A HEALTH PLAN’S EXPERIENCE
John Bennett, M.D., is president and CEO of the Capital District Physicians’ Health Plan (CDPHP), a health plan located in upstate New York, which is a participant in the initiative. Five years ago, the CDPHP board of directors came up with a directive to save primary care. “The local medical school was no longer graduating and sending significant numbers of physicians to choose primary care as a career,” he said.
CDPHP launched its Enhanced Primary Care Initiative, which uses the PCMH features of patient-centered care and combines it with a global payment model, he explained. “It allows primary care physicians to be rewarded for better health, better care, and lowering costs,” he said. The initial pilot of three practices has been successful. An independent analysis of its Enhanced Primary Care Initiative showed per member per month savings of $8 per member per month, resulting from a 9-percent reduction in emergency room visits and a 15-percent reduction of inpatient admissions, he said.
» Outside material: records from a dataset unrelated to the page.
(* ===== verification/Sha256.v ===== *)
(** * SHA-256

    [crypto/sha256.Sum256] (FIPS 180-4), executable: the content hash of a
    paste and the PKCE challenge of a login are computed with it. *)
From S2P Require Import Prelude GoNum GoStr Codec.

Definition w32 (x : Z) : Z := Z.land x 0xFFFFFFFF.
Definition rotr (x n : Z) : Z := w32 (Z.lor (Z.shiftr x n) (Z.shiftl x (32 - n))).

Definition Ch x y z := Z.lxor (Z.land x y) (Z.land (Z.lxor x 0xFFFFFFFF) z).
Definition Maj x y z := Z.lxor (Z.lxor (Z.land x y) (Z.land x z)) (Z.land y z).
Definition Sigma0 x := Z.lxor (Z.lxor (rotr x 2) (rotr x 13)) (rotr x 22).
Definition Sigma1 x := Z.lxor (Z.lxor (rotr x 6) (rotr x 11)) (rotr x 25).
Definition sigma0 x := Z.lxor (Z.lxor (rotr x 7) (rotr x 18)) (Z.shiftr x 3).
Definition sigma1 x := Z.lxor (Z.lxor (rotr x 17) (rotr x 19)) (Z.shiftr x 10).

(** The constants are the first 32 bits of the fractional parts of the cube
    roots (of the square roots, for the initial state) of the first primes. *)
Definition is_prime (n : Z) : bool :=
  forallb (fun d => negb (n mod d =? 0)) (seqZ 2 (n - 2)).
Definition primes : list Z := List.filter is_prime (seqZ 2 310).

(** The largest [r] below 2^36 whose cube is at most [n]. *)
Definition icbrt (n : Z) : Z :=
  fold_left (fun r i => let r' := r + 2 ^ (35 - i) in if r' ^ 3 <=? n then r' else r)
    (seqZ 0 36) 0.

Definition K : list Z := Eval vm_compute in map (fun p => icbrt (p * 2 ^ 96) mod 2 ^ 32) primes.
Definition iv : list Z :=
  Eval vm_compute in map (fun p => Z.sqrt (p * 2 ^ 64) mod 2 ^ 32) (take 8 primes).

(** The eight working variables. *)
Record hstate : Type := HState { ha : Z; hb : Z; hc : Z; hd : Z; he : Z; hf : Z; hg : Z; hh : Z }.

Definition H0 : hstate :=
  HState (nth 0 iv 0) (nth 1 iv 0) (nth 2 iv 0) (nth 3 iv 0)
         (nth 4 iv 0) (nth 5 iv 0) (nth 6 iv 0) (nth 7 iv 0).

Definition be_bytes (n : nat) (x : Z) : bytes :=
  map (fun i => byte_of (Z.shiftr x (8 * Z.of_nat (n - 1 - i)))) (seq 0 n).

(** The message followed by 0x80, zeros and its length in bits, to a multiple
    of 64 bytes. *)
Definition pad (m : bytes) : bytes :=
  let len := Z.of_nat (length m) in
  m ++ [Byte.x80] ++ replicate (Z.to_nat ((55 - len) mod 64)) Byte.x00 ++ be_bytes 8 (8 * len).

Fixpoint words (l : bytes) : list Z :=
  match l with
  | a :: b :: c :: d :: l' =>
      bval a * 2 ^ 24 + bval b * 2 ^ 16 + bval c * 2 ^ 8 + bval d :: words l'
  | _ => []
  end.

(** The message schedule, latest word first. *)
Fixpoint schedule (n : nat) (w : list Z) : list Z :=
  match n with
  | O => w
  | S n' =>
      let x := w32 (sigma1 (nth 1 w 0) + nth 6 w 0 + sigma0 (nth 14 w 0) + nth 15 w 0) in
      schedule n' (x :: w)
  end.

Definition round (s : hstate) (kw : Z * Z) : hstate :=
  let t1 := w32 (hh s + Sigma1 (he s) + Ch (he s) (hf s) (hg s) + fst kw + snd kw) in
  let t2 := w32 (Sigma0 (ha s) + Maj (ha s) (hb s) (hc s)) in
  HState (w32 (t1 + t2)) (ha s) (hb s) (hc s) (w32 (hd s + t1)) (he s) (hf s) (hg s).

Definition block (s : hstate) (b : bytes) : hstate :=
  let w := rev (schedule 48 (rev (words b))) in
  let r := fold_left round (combine K w) s in
  HState (w32 (ha s + ha r)) (w32 (hb s + hb r)) (w32 (hc s + hc r)) (w32 (hd s + hd r))
         (w32 (he s + he r)) (w32 (hf s + hf r)) (w32 (hg s + hg r)) (w32 (hh s + hh r)).

Fixpoint blocks (n : nat) (l : bytes) (s : hstate) : hstate :=
  match n with
  | O => s
  | S n' => blocks n' (drop 64 l) (block s (take 64 l))
  end.

Definition Sum256 (m : bytes) : bytes :=
  let p := pad m in
  let s := blocks (length p / 64)%nat p H0 in
  concat (map (be_bytes 4) [ha s; hb s; hc s; hd s; he s; hf s; hg s; hh s]).

Lemma be_bytes_length n x : length (be_bytes n x) = n.
Proof. unfold be_bytes. by rewrite length_map, length_seq. Qed.

Lemma Sum256_length m : length (Sum256 m) = 32%nat.
Proof. reflexivity. Qed.

(** The digest of "abc" (FIPS 180-4) and of a message of two blocks. *)
Example sum256_abc :
  Hex.EncodeToString (Sum256 (of_str "abc")) =
  "ba7816bf8f01cfea414140de5dae2223b00361a396177a9cb410ff61f20015ad".
Proof. vm_compute. reflexivity. Qed.

Example sum256_two_blocks :
  Hex.EncodeToString
    (Sum256 (of_str "abcdbcdecdefdefgefghfghighijhijkijkljklmklmnlmnomnopnopq")) =
  "248d6a61d20638b8e5c026930c3e6039a33ce45964ff2167f6ecedd419db06c1".
Proof. vm_compute. reflexivity. Qed.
He added that, as a regional payer, CDPHP participates in all lines of business, both commercial and New York State funded and federally funded Medicare Advantage plans. “We found this [to be] true of the population as a whole,” he said. As a result of that, the health plan’s Enhanced Primary Care Program is thriving, and it will soon cover close to half of all 400,000 CDPHP members within the next year, he said.
An example of its success from a population health level, was an Albany, N.Y. practice whose physicians have achieved a drastic improvement in blood glucose levels in their diabetic patients, as measured by their hemoglobin A1C levels, he said.
He said that, as a regional plan, CDPHP has engaged the local business community by introducing a Shared Health product portfolio that rewards employers to promote healthy lifestyles and behaviors. “We believe that better health and better care leads to lower costs, and we are seeing it every day,” he said.